== What you have to do ==
Your answer should be the lines below from the one with "intros c. apply He. set_solver." to the one with "- unfold subscribe.", both included, given again exactly and with nothing added.

-=-=-

(* ===== verification/RouterOps.v ===== *)
(** * Sequences of router operations

    Round trips and closed forms of the operations that change the
    subscription table, independence of [dispatch] from map iteration order,
    and the reachable states of a router as a step relation over every public
    operation and every move of a consumer. *)

From S2P Require Import Prelude Str Ids Message Route Metrics RouteIndex Channel Router.
From S2P Require Import RouterInv RouterDispatch RouterSpec.
Open Scope Z_scope.

Section operations.
Context `{MpscLaws Delivery Chan}.
Implicit Types (r : RouterState Chan) (c : ConnectionId) (sid : SubscriptionId).
Implicit Types (m : RoutedMessage).

(** Everything but the metrics. *)
Definition same_tables r1 r2 : Prop :=
  r_config r1 = r_config r2 ∧ r_connections r1 = r_connections r2 ∧
  r_routes r1 = r_routes r2 ∧ r_channels r1 = r_channels r2.

#[global] Instance same_tables_equiv : Equivalence same_tables.
Proof.
  split.
  - intros r. by split_and!.
  - intros r1 r2 (?&?&?&?). by split_and!.
  - intros r1 r2 r3 (?&?&?&?) (?&?&?&?). split_and!; congruence.
Qed.

(** Iteration order is immaterial: two orders in which the table of
    matches may be walked give the same report, connections, index and
    queues. *)
Lemma dispatch_order_independent iter1 iter2 e1 e2 e1' e2' m r
    (Hi1 : iterates iter1) (Hi2 : iterates iter2) (Hok : router_ok r) :
  ∃ r1 r2 report, dispatch iter1 e1 e2 m r = Some (r1, report) ∧
    dispatch iter2 e1' e2' m r = Some (r2, report) ∧ same_tables r1 r2.
Proof.
  destruct (dispatch_run iter1 e1 e2 m r Hi1 Hok) as (r1 & rep1 & fo1 & Hr1 & D1).
  destruct (dispatch_run iter2 e1' e2' m r Hi2 Hok) as (r2 & rep2 & fo2 & Hr2 & D2).
  destruct D1 as [Hrun1 Cf1 C1 Ch1 I1 [Inv1 _] ->], D2 as [Hrun2 Cf2 C2 Ch2 I2 [Inv2 _] ->].
  set (b := matches_of (r_routes r) m) in *.
  assert (iter1 b ≡ₚ iter2 b) as Hperm by by rewrite (Hi1 b), (Hi2 b).
  destruct (enqueue_spec m _ r (iter_NoDup iter1 b Hi1)) as
    (f1 & E1 & _ & _ & _ & Hoff1 & Hon1 & Hd1 & Hf1 & Hc1 & Hx1).
  destruct (enqueue_spec m _ r (iter_NoDup iter2 b Hi2)) as
    (f2 & E2 & _ & _ & _ & Hoff2 & Hon2 & Hd2 & Hf2 & Hc2 & Hx2).
  simplify_eq.
  assert (∀ c, r_connections (fo_router fo1) !! c = r_connections (fo_router fo2) !! c ∧
               r_channels (fo_router fo1) !! c = r_channels (fo_router fo2) !! c) as Heq.
  { intros c. destruct (decide (c ∈ (iter1 b).*1)) as [Hin|Hni].
    - apply list_elem_of_fmap in Hin as (item & -> & Hin). specialize (Hon1 _ Hin).
      rewrite Hperm in Hin. specialize (Hon2 _ Hin).
      destruct (attempt r m item) as [[[conn ch] res]|];
        destruct Hon1 as [-> ->], Hon2 as [-> ->]; done.
    - destruct (Hoff1 _ Hni) as [-> ->]. rewrite Hperm in Hni.
      destruct (Hoff2 _ Hni) as [-> ->]. done. }
  assert (∀ c, c ∈ fo_disconnect fo1 ↔ c ∈ fo_disconnect fo2) as Hx.
  { intros c. rewrite Hx1, Hx2. by rewrite Hperm. }
  eexists _, _, _. split; [done|]. split.
  { rewrite Hr2, Hd1, Hd2, Hf1, Hf2, Hc1, Hc2. by rewrite !(sumZ_perm _ _ _ Hperm). }
  assert (∀ {X} c (x y : X), (if decide (c ∈ fo_disconnect fo1) then x else y) =
    if decide (c ∈ fo_disconnect fo2) then x else y) as Hdec.
  { intros X c x y. apply decide_ext. apply Hx. }
  split_and!; [congruence|..].
  - apply map_eq. intros c. by rewrite C1, C2, Hdec, (proj1 (Heq c)).
  - apply tidy_ext; [by destruct (inv_index _ Inv1)|by destruct (inv_index _ Inv2)|].
    intros key c. by rewrite I1, I2, Hdec.
  - apply map_eq. intros c. rewrite Ch1, Ch2, (proj2 (Heq c)). apply decide_ext.
    by rewrite Hx, (proj1 (Heq c)).
Qed.

(** Subscribing and unsubscribing the same id is the identity on the
    connections, the index and the queues. *)
Lemma subscribe_unsubscribe_roundtrip c sid f r r'
    (Hok : router_ok r) (Hsub : subscribe c sid f r = (r', Ok tt)) :
  ∃ r'', unsubscribe c sid r' = (r'', Ok tt) ∧ same_tables r'' r.
Proof.
  pose proof (subscribe_ok c sid f r Hok) as Hok'. rewrite Hsub in Hok'. simpl in Hok'.
  unfold subscribe in Hsub. destruct (RouteFilter_validate f); [|done].
  destruct (r_connections r !! c) as [conn|] eqn:Hc; [|done].
  destruct (_ || _); [done|]. case_bool_decide; [done|].
  case_bool_decide as Hs; [done|]. destruct (_ <=? _); [done|]. apply eq_None_not_Some in Hs.
  injection Hsub as <-. set (r' := {| r_config := _ |}) in *.
  pose proof (unsubscribe_ok c sid r' Hok') as Hok''. unfold unsubscribe in *. simpl in *.
  rewrite lookup_insert_eq in *. simpl in *. rewrite lookup_insert_eq in *.
  eexists. split; [done|]. destruct Hok'' as [[_ [Ht'' _] _ _ _ _] _].
  destruct Hok as [[_ Hidx _ _ _ _] _].
  pose proof (index_not_in _ _ _ _ _ (RouteKey_from f) Hidx Hc Hs) as Hni.
  destruct Hidx as (Ht & _ & _). simpl in *. split_and!; simpl; [done| | |done].
  - rewrite insert_insert_eq. apply insert_id. rewrite Hc. f_equal.
    destruct conn; simpl in *. unfold with_subscriptions; simpl. by rewrite delete_insert_id.
  - apply tidy_ext; [done..|]. intros key c'. rewrite ids_remove by by apply tidy_push.
    rewrite ids_push. case_decide as Hd; [|by rewrite app_nil_r].
    destruct Hd as [<- <-]. rewrite filter_app, filter_cons_False by naive_solver.
    rewrite filter_nil, app_nil_r. apply filter_all. intros x Hx ->. done.
Qed.

(** Removing a connection removes it and every trace of it from the
    index, closes its queue for sending without losing what is queued, and
    touches nothing else; a second removal changes nothing. *)
Lemma unregister_removes_everything c r (Hok : router_ok r) :
  let r' := unregister_connection c r in
  r_connections r' = delete c (r_connections r) ∧
  (∀ key c', ids (r_routes r') key c' = if decide (c = c') then [] else ids (r_routes r) key c') ∧
  (∀ c', c' ≠ c → r_channels r' !! c' = r_channels r !! c') ∧
  (∀ conn ch, r_connections r !! c = Some conn → r_channels r !! c = Some ch →
     ∃ ch', r_channels r' !! c = Some ch' ∧ tx_open ch' = false ∧ queued ch' = queued ch) ∧
  unregister_connection c r' = r'.
Proof.
  intros r'. destruct (unregister_connections c r) as [Hc _]. split_and!.
  - done.
  - intros key c'. by apply unregister_ids, Hok.
  - intros c' Hne. unfold r'. rewrite unregister_channels, decide_False; [done|]. naive_solver.
  - intros conn ch Hconn Hch. exists (drop_sender ch).
    unfold r'. rewrite unregister_channels, decide_True by (rewrite Hconn; eauto).
    rewrite Hch. split; [done|]. destruct (drop_sender_obs ch) as (? & ? & _). done.
  - unfold unregister_connection at 1. fold r' in Hc. by rewrite Hc, lookup_delete_eq.
Qed.

(** The tables a client sees: everything but metrics and closed queues. *)
Definition same_subscriptions r1 r2 : Prop :=
  r_config r1 = r_config r2 ∧ r_connections r1 = r_connections r2 ∧ r_routes r1 = r_routes r2.

(** Subscriptions do not touch queues. *)
Lemma subscribe_channels c sid f r : r_channels (subscribe c sid f r).1 = r_channels r.
Proof. unfold subscribe. by repeat case_match. Qed.
Lemma unsubscribe_channels c sid r : r_channels (unsubscribe c sid r).1 = r_channels r.
Proof. unfold unsubscribe. by repeat case_match. Qed.

(** The queues other than that of [c] are those of [r0]. *)
Definition queues_kept c r0 r : Prop := ∀ c', c' ≠ c → r_channels r !! c' = r_channels r0 !! c'.

Lemma queues_kept_refl c r : queues_kept c r r.
Proof. done. Qed.

Lemma register_queues c t p cap r : queues_kept c r (register_connection c t p cap r).1.
Proof.
  intros c' Hne. unfold register_connection. repeat case_match; simpl; try done.
  by rewrite lookup_insert_ne.
Qed.

Lemma unregister_queues c r0 r : queues_kept c r0 r → queues_kept c r0 (unregister_connection c r).
Proof. intros Hk c' Hne. rewrite unregister_channels, decide_False by naive_solver. by apply Hk. Qed.

(** *** Setting up and tearing down several connections *)

(** Dropping the owner of some connections removes them in order. *)
Definition unregister_all (own : list ConnectionId) r : RouterState Chan :=
  foldl (λ r c, unregister_connection c r) r own.

(** [r] differs from [r0] at most at the connections [own]. *)
Definition extends_by (own : list ConnectionId) r0 r : Prop :=
  r_config r = r_config r0 ∧
  ∀ c, c ∉ own → r_connections r !! c = r_connections r0 !! c ∧
                 ∀ key, ids (r_routes r) key c = ids (r_routes r0) key c.

Lemma extends_by_refl own r : extends_by own r r.
Proof. done. Qed.

Lemma register_extends own fresh t p cap r0 r r1 res :
  register_connection fresh t p cap r = (r1, res) → extends_by own r0 r →
  extends_by (if is_ok res then own ++ [fresh] else own) r0 r1.
Proof.
  intros Hreg [Hc He]. unfold register_connection in Hreg.
  repeat case_match; simplify_eq/=; try by split. split; [done|]. intros c Hni. simpl.
  rewrite lookup_insert_ne by set_solver. apply He. set_solver.
Qed.

Lemma subscribe_extends own c sid f r0 r r1 res :
  c ∈ own → subscribe c sid f r = (r1, res) → extends_by own r0 r → extends_by own r0 r1.
Proof.
  intros Hin Hsub [Hc He]. unfold subscribe in Hsub. repeat case_match; simplify_eq/=; try by split.
  split; [done|]. intros c' Hni. simpl. rewrite lookup_insert_ne by set_solver.
  destruct (He c' Hni) as [Hconn Hids]. split; [done|]. intros key.
  rewrite ids_push, decide_False, app_nil_r by set_solver. apply Hids.
Qed.

Lemma unsubscribe_extends own c sid r0 r r1 res :
  router_inv r → c ∈ own → unsubscribe c sid r = (r1, res) → extends_by own r0 r → extends_by own r0 r1.
Proof.
  intros Hinv Hin Hsub [Hc He]. unfold unsubscribe in Hsub. repeat case_match; simplify_eq/=; try by split.
  split; [done|]. intros c' Hni. simpl. rewrite lookup_insert_ne by set_solver.
  destruct (He c' Hni) as [Hconn Hids]. split; [done|]. intros key.
  rewrite ids_remove by (by destruct (inv_index _ Hinv)). case_decide; [set_solver|]. apply Hids.
Qed.

Lemma unregister_extends own c r0 r :
  router_inv r → r_connections r0 !! c = None → router_inv r0 → extends_by (c :: own) r0 r →
  extends_by own r0 (unregister_connection c r).
Proof.
  intros Hinv Hc Hinv0 [Hcfg He]. destruct (unregister_connections c r) as [Ec Ecfg].
  split; [congruence|]. intros c' Hni. rewrite Ec. setoid_rewrite unregister_ids; [|done].
  destruct (decide (c = c')) as [<-|Hne].
  - rewrite lookup_delete_eq. split; [done|]. intros key.
    symmetry. by eapply index_absent; [apply Hinv0|].
  - rewrite lookup_delete_ne by done. apply He. set_solver.
Qed.

(** A connection that was registered and given one subscription. *)
Lemma attached_tables c sid f t p cap r r1 r2 :
  (∀ n, cap = Some n → 0 ≤ n) → config_ok (r_config r) →
  register_connection c t p cap r = (r1, Ok c) → subscribe c sid f r1 = (r2, Ok tt) →
  ∃ n conn, 0 < n ∧ cs_subscriptions conn = {[sid := f]} ∧
    r_connections r2 = <[c := conn]> (r_connections r) ∧
    r_channels r2 = <[c := channel n]> (r_channels r).
Proof.
  intros Hcap Hcfg Hreg Hsub.
  assert (∃ n conn, 0 < n ∧ cs_subscriptions conn = ∅ ∧
    r_connections r1 = <[c := conn]> (r_connections r) ∧
    r_channels r1 = <[c := channel n]> (r_channels r)) as (n & conn & Hn & Hs & Ec & Ech).
  { unfold register_connection in Hreg.
    assert (0 ≤ default (rc_default_queue_capacity (r_config r)) cap) as Hpos.
    { destruct cap; simpl; [by apply Hcap|]. apply (cfg_default_queue _ Hcfg). }
    repeat case_match; simplify_eq/=. eexists _, _. split; [|split; [|done]]; [lia|done]. }
  unfold subscribe in Hsub. rewrite Ec, lookup_insert_eq in Hsub.
  repeat case_match; simplify_eq/=. exists n, (with_subscriptions <[sid := f]> conn). simpl.
  rewrite Hs. split_and!; [done|done| |done]. by rewrite ?Ec, insert_insert_eq.
Qed.

(** Removing the connections that were added restores the tables. *)
Lemma unregister_all_restores own r0 r :
  router_inv r0 → router_inv r → (∀ c, c ∈ own → r_connections r0 !! c = None) →
  extends_by own r0 r → same_subscriptions (unregister_all own r) r0.
Proof.
  intros Hinv0. revert r. induction own as [|c own IH]; simpl; intros r Hinv Hnew Hext.
  - destruct Hext as [Hcfg He]. split_and!; [done| |].
    + apply map_eq. intros c. apply He. set_solver.
    + apply tidy_ext; [by destruct (inv_index _ Hinv)|by destruct (inv_index _ Hinv0)|].
      intros key c. apply He. set_solver.
  - apply IH; [by apply unregister_connection_inv|set_solver|].
    apply unregister_extends; auto. apply Hnew. left.
Qed.

(** A refused registration or subscription changes no table: at most
    the counter of rejections moves. *)
Lemma refused_operations_change_nothing r fresh t p cap c sid f e :
  ((register_connection fresh t p cap r).2 = Err e →
     same_tables (register_connection fresh t p cap r).1 r) ∧
  ((subscribe c sid f r).2 = Err e → same_tables (subscribe c sid f r).1 r) ∧
  ((unsubscribe c sid r).2 = Err e → (unsubscribe c sid r).1 = r).
Proof.
  split_and!.
  - unfold register_connection. repeat case_match; simpl; done.
  - unfold subscribe. repeat case_match; simpl; done.
  - unfold unsubscribe. repeat case_match; simpl; done.
Qed.
End operations.

(** ** Reachable states *)

Section steps.
Context `{MpscLaws Delivery Chan}.
Implicit Types (r : RouterState Chan) (c : ConnectionId) (sid : SubscriptionId).
Implicit Types (m : RoutedMessage).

-=-=-

== Output of the exercise ==
    + apply map_eq. intros c. apply He. set_solver.
    + apply tidy_ext; [by destruct (inv_index _ Hinv)|by destruct (inv_index _ Hinv0)|].
      intros key c. apply He. set_solver.
  - apply IH; [by apply unregister_connection_inv|set_solver|].
    apply unregister_extends; auto. apply Hnew. left.
Qed.

(** A refused registration or subscription changes no table: at most
    the counter of rejections moves. *)
Lemma refused_operations_change_nothing r fresh t p cap c sid f e :
  ((register_connection fresh t p cap r).2 = Err e →
     same_tables (register_connection fresh t p cap r).1 r) ∧
  ((subscribe c sid f r).2 = Err e → same_tables (subscribe c sid f r).1 r) ∧
  ((unsubscribe c sid r).2 = Err e → (unsubscribe c sid r).1 = r).
Proof.
  split_and!.
  - unfold register_connection. repeat case_match; simpl; done.
  - unfold subscribe. repeat case_match; simpl; done.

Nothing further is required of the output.